**TASK PROMPT**. Retyping the data exactly is the task. Include every line.

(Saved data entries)
Content starts
Lemma set_inode_bits_spec n k bm :
  is_bytes bm -> 0 <= k -> k + Z.of_nat n <= 8 * zlen bm -> 8 * zlen bm < 2 ^ 32 ->
  exists bm', set_inode_bits n k bm = Done bm' /\ length bm' = length bm /\ is_bytes bm' /\
    forall j, 0 <= j -> bit bm' j = bit bm j || ((k <=? j) && (j <? k + Z.of_nat n)).
Proof.
  revert k bm. induction n as [|n IH]; intros k bm Hbm Hk Hl Hs; cbn [set_inode_bits].
  - exists bm. split_and!; [done|done|done|]. intros j Hj. replace (_ && _) with false by (case_cmp; lia). by rewrite orb_false_r.
  - destruct (byte_of bm k) as (b & Hb & _); [lia|]. rewrite Hb. cbn [get mbind outcome_bind].
    assert (is_byte b) as Hbb by (by eapply Forall_lookup_1 in Hbm). pose proof (Z.mod_pos_bound k 8 ltac:(lia)).
    set (bm1 := <[Z.to_nat (k / 8) := _]> bm).
    assert (length bm1 = length bm) as L1 by apply length_insert.
    assert (is_bytes bm1) as B1.
    { apply Forall_insert; [done|]. unfold is_byte. change 256 with (2 ^ 8). apply (lor_in_u 8); [lia|done|].
      unfold in_u. rewrite Z.shiftl_1_l. split; [apply Z.pow_nonneg; lia|apply Z.pow_lt_mono_r; lia]. }
    rewrite wrap_small by (unfold in_u; lia).
    destruct (IH (k + 1) bm1 B1) as (bm2 & -> & L2 & B2 & K2); [lia|unfold zlen in *; lia|unfold zlen in *; lia|].
    exists bm2. split; [done|]. split; [congruence|]. split; [done|]. intros j Hj. rewrite K2 by done.
    unfold bm1. rewrite (bit_insert _ _ _ b) by (done || lia). pose proof (Z.mod_pos_bound j 8 ltac:(lia)).
    assert (bit bm j || ((k <=? j) && (j <? k + Z.of_nat (S n))) =
            bit bm j || (j =? k) || ((k + 1 <=? j) && (j <? k + 1 + Z.of_nat n))) as ->
      by (rewrite <- orb_assoc; f_equal; case_cmp; lia).
    f_equal. destruct (Z.eqb_spec (j / 8) (k / 8)) as [Ej|Ej].
    + rewrite Z.lor_spec, testbit_shiftl_1, (same_bit j k Ej) by lia. f_equal. unfold bit. by rewrite Ej, Hb.
    + destruct (Z.eqb_spec j k) as [->|]; [done|]. by rewrite orb_false_r.
Qed.

Lemma reserve_inodes_ok g bgs i bg num :
  geometry_ok g -> bgs_ok g bgs -> bgs !! i = Some bg -> 0 < num <= free_inodes bg -> 8 * block_size g < 2 ^ 32 ->
  exists bgs', reserve_inodes bgs (Z.of_nat i) num = Done (first_free_inode bg, bgs') /\
    takes_inodes g bgs (Z.of_nat i * inodes_per_group g + first_free_inode bg) num bgs'.
Proof.
  intros G B E Hn Hbs. pose proof (bs_ok _ _ B _ _ E) as H. unfold reserve_inodes. rewrite Nat2Z.id, E. cbn [get mbind outcome_bind].
  rewrite (proj2 (Z.ltb_ge _ _)) by lia.
  pose proof (bo_ffi _ _ _ H) as Hf. pose proof (bo_ifree _ _ _ H) as Hfr. pose proof (bo_ilen _ _ _ H) as Hil.
  pose proof (go_ipg g G) as Hi. pose proof (lookup_lt_Some _ _ _ E) as Hlt. pose proof (bs_len _ _ B) as HL. unfold zlen in HL.
  rewrite (wrap_small 32 (first_free_inode bg - 1)) by (unfold in_u; lia).
  destruct (set_inode_bits_spec (Z.to_nat num) (first_free_inode bg - 1) (inode_bitmap bg)) as (bm & -> & L & Bb & K);
    [apply H|lia|lia|lia|]. cbn [mbind outcome_bind]. rewrite Z2Nat.id in K by lia.
  eexists. split; [done|]. rewrite !wrap_small by (unfold in_u; lia).
  set (bg' := Build_block_group_info _ _ _ _ _ _ _ _ _ _ _ _ _).
  assert (bg_ok g (Z.of_nat i) bg') as H'.
  { destruct H. constructor; cbn; try done; try lia.
    - unfold zlen in *. lia.
    - intros k Hk. rewrite K, bo_ibits0 by lia. case_cmp; lia || done. }
  assert (forall x b, 1 <= x -> bgs !! Z.to_nat ((x - 1) / inodes_per_group g) = Some b ->
     inode_used g bgs x = bit (inode_bitmap b) ((x - 1) mod inodes_per_group g)) as Hu.
  { intros x b Hx Hb. unfold inode_used. by rewrite Hb. }
  constructor.
  - constructor; [unfold zlen; rewrite length_insert; lia|]. intros j b Hj. destruct (decide (i = j)) as [<-|Hij].
    + rewrite list_lookup_insert_eq in Hj by done. by injection Hj as <-.
    + rewrite list_lookup_insert_ne in Hj by done. by apply (bs_ok _ _ B).
  - nia.
  - intros x Hx. assert ((x - 1) / inodes_per_group g = Z.of_nat i /\ (x - 1) mod inodes_per_group g = x - 1 - Z.of_nat i * inodes_per_group g) as [D M].
    { assert (x - 1 = (x - 1 - Z.of_nat i * inodes_per_group g) + Z.of_nat i * inodes_per_group g) as -> by lia.
      rewrite Z.div_add, Z_mod_plus_full, Z.div_small, Z.mod_small by lia. lia. }
    unfold inode_used. rewrite D, M, Nat2Z.id, E, (bo_ibits _ _ _ H) by lia. apply Z.ltb_ge. lia.
  - intros x Hx. set (q := (x - 1) / inodes_per_group g). pose proof (Z.div_mod (x - 1) (inodes_per_group g) ltac:(lia)) as D. fold q in D.
    pose proof (Z.mod_pos_bound (x - 1) (inodes_per_group g) ltac:(lia)) as M.
    assert (0 <= q) as Hq by (apply Z.div_pos; lia).
    unfold inode_used. fold q. destruct (decide (q = Z.of_nat i)) as [Eq|Nq].
    + rewrite Eq, Nat2Z.id, list_lookup_insert_eq, E by done. cbn. rewrite K by lia. f_equal. case_cmp; lia.
    + rewrite list_lookup_insert_ne by lia.
      replace (_ && _) with false; [by rewrite orb_false_r|]. symmetry. apply andb_false_iff. rewrite Z.leb_gt, Z.ltb_ge. nia.
  - by apply (map_insert_same _ _ _ bg).
  - by apply (map_insert_same _ _ _ bg).
Qed.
Content ends
**TASK OUTPUT**.
Lemma set_inode_bits_spec n k bm :
  is_bytes bm -> 0 <= k -> k + Z.of_nat n <= 8 * zlen bm -> 8 * zlen bm < 2 ^ 32 ->
  exists bm', set_inode_bits n k bm = Done bm' /\ length bm' = length bm /\ is_bytes bm' /\
    forall j, 0 <= j -> bit bm' j = bit bm j || ((k <=? j) && (j <? k + Z.of_nat n)).
Proof.
  revert k bm. induction n as [|n IH]; intros k bm Hbm Hk Hl Hs; cbn [set_inode_bits].
  - exists bm. split_and!; [done|done|done|]. intros j Hj. replace (_ && _) with false by (case_cmp; lia). by rewrite orb_false_r.
  - destruct (byte_of bm k) as (b & Hb & _); [lia|]. rewrite Hb. cbn [get mbind outcome_bind].
    assert (is_byte b) as Hbb by (by eapply Forall_lookup_1 in Hbm). pose proof (Z.mod_pos_bound k 8 ltac:(lia)).
    set (bm1 := <[Z.to_nat (k / 8) := _]> bm).
    assert (length bm1 = length bm) as L1 by apply length_insert.
    assert (is_bytes bm1) as B1.
    { apply Forall_insert; [done|]. unfold is_byte. change 256 with (2 ^ 8). apply (lor_in_u 8); [lia|done|].
      unfold in_u. rewrite Z.shiftl_1_l. split; [apply Z.pow_nonneg; lia|apply Z.pow_lt_mono_r; lia]. }
    rewrite wrap_small by (unfold in_u; lia).
    destruct (IH (k + 1) bm1 B1) as (bm2 & -> & L2 & B2 & K2); [lia|unfold zlen in *; lia|unfold zlen in *; lia|].
    exists bm2. split; [done|]. split; [congruence|]. split; [done|]. intros j Hj. rewrite K2 by done.
    unfold bm1. rewrite (bit_insert _ _ _ b) by (done || lia). pose proof (Z.mod_pos_bound j 8 ltac:(lia)).
    assert (bit bm j || ((k <=? j) && (j <? k + Z.of_nat (S n))) =
            bit bm j || (j =? k) || ((k + 1 <=? j) && (j <? k + 1 + Z.of_nat n))) as ->
      by (rewrite <- orb_assoc; f_equal; case_cmp; lia).
    f_equal. destruct (Z.eqb_spec (j / 8) (k / 8)) as [Ej|Ej].
    + rewrite Z.lor_spec, testbit_shiftl_1, (same_bit j k Ej) by lia. f_equal. unfold bit. by rewrite Ej, Hb.
    + destruct (Z.eqb_spec j k) as [->|]; [done|]. by rewrite orb_false_r.
Qed.

Lemma reserve_inodes_ok g bgs i bg num :
  geometry_ok g -> bgs_ok g bgs -> bgs !! i = Some bg -> 0 < num <= free_inodes bg -> 8 * block_size g < 2 ^ 32 ->
  exists bgs', reserve_inodes bgs (Z.of_nat i) num = Done (first_free_inode bg, bgs') /\
    takes_inodes g bgs (Z.of_nat i * inodes_per_group g + first_free_inode bg) num bgs'.
Proof.
  intros G B E Hn Hbs. pose proof (bs_ok _ _ B _ _ E) as H. unfold reserve_inodes. rewrite Nat2Z.id, E. cbn [get mbind outcome_bind].
  rewrite (proj2 (Z.ltb_ge _ _)) by lia.
  pose proof (bo_ffi _ _ _ H) as Hf. pose proof (bo_ifree _ _ _ H) as Hfr. pose proof (bo_ilen _ _ _ H) as Hil.
  pose proof (go_ipg g G) as Hi. pose proof (lookup_lt_Some _ _ _ E) as Hlt. pose proof (bs_len _ _ B) as HL. unfold zlen in HL.
  rewrite (wrap_small 32 (first_free_inode bg - 1)) by (unfold in_u; lia).
  destruct (set_inode_bits_spec (Z.to_nat num) (first_free_inode bg - 1) (inode_bitmap bg)) as (bm & -> & L & Bb & K);
    [apply H|lia|lia|lia|]. cbn [mbind outcome_bind]. rewrite Z2Nat.id in K by lia.
  eexists. split; [done|]. rewrite !wrap_small by (unfold in_u; lia).
  set (bg' := Build_block_group_info _ _ _ _ _ _ _ _ _ _ _ _ _).
  assert (bg_ok g (Z.of_nat i) bg') as H'.
  { destruct H. constructor; cbn; try done; try lia.
    - unfold zlen in *. lia.
    - intros k Hk. rewrite K, bo_ibits0 by lia. case_cmp; lia || done. }
  assert (forall x b, 1 <= x -> bgs !! Z.to_nat ((x - 1) / inodes_per_group g) = Some b ->
     inode_used g bgs x = bit (inode_bitmap b) ((x - 1) mod inodes_per_group g)) as Hu.
  { intros x b Hx Hb. unfold inode_used. by rewrite Hb. }
  constructor.
  - constructor; [unfold zlen; rewrite length_insert; lia|]. intros j b Hj. destruct (decide (i = j)) as [<-|Hij].
    + rewrite list_lookup_insert_eq in Hj by done. by injection Hj as <-.
    + rewrite list_lookup_insert_ne in Hj by done. by apply (bs_ok _ _ B).
  - nia.
  - intros x Hx. assert ((x - 1) / inodes_per_group g = Z.of_nat i /\ (x - 1) mod inodes_per_group g = x - 1 - Z.of_nat i * inodes_per_group g) as [D M].
    { assert (x - 1 = (x - 1 - Z.of_nat i * inodes_per_group g) + Z.of_nat i * inodes_per_group g) as -> by lia.
      rewrite Z.div_add, Z_mod_plus_full, Z.div_small, Z.mod_small by lia. lia. }
    unfold inode_used. rewrite D, M, Nat2Z.id, E, (bo_ibits _ _ _ H) by lia. apply Z.ltb_ge. lia.
  - intros x Hx. set (q := (x - 1) / inodes_per_group g). pose proof (Z.div_mod (x - 1) (inodes_per_group g) ltac:(lia)) as D. fold q in D.
    pose proof (Z.mod_pos_bound (x - 1) (inodes_per_group g) ltac:(lia)) as M.
    assert (0 <= q) as Hq by (apply Z.div_pos; lia).
    unfold inode_used. fold q. destruct (decide (q = Z.of_nat i)) as [Eq|Nq].
    + rewrite Eq, Nat2Z.id, list_lookup_insert_eq, E by done. cbn. rewrite K by lia. f_equal. case_cmp; lia.
    + rewrite list_lookup_insert_ne by lia.
      replace (_ && _) with false; [by rewrite orb_false_r|]. symmetry. apply andb_false_iff. rewrite Z.leb_gt, Z.ltb_ge. nia.
  - by apply (map_insert_same _ _ _ bg).
  - by apply (map_insert_same _ _ _ bg).
Qed.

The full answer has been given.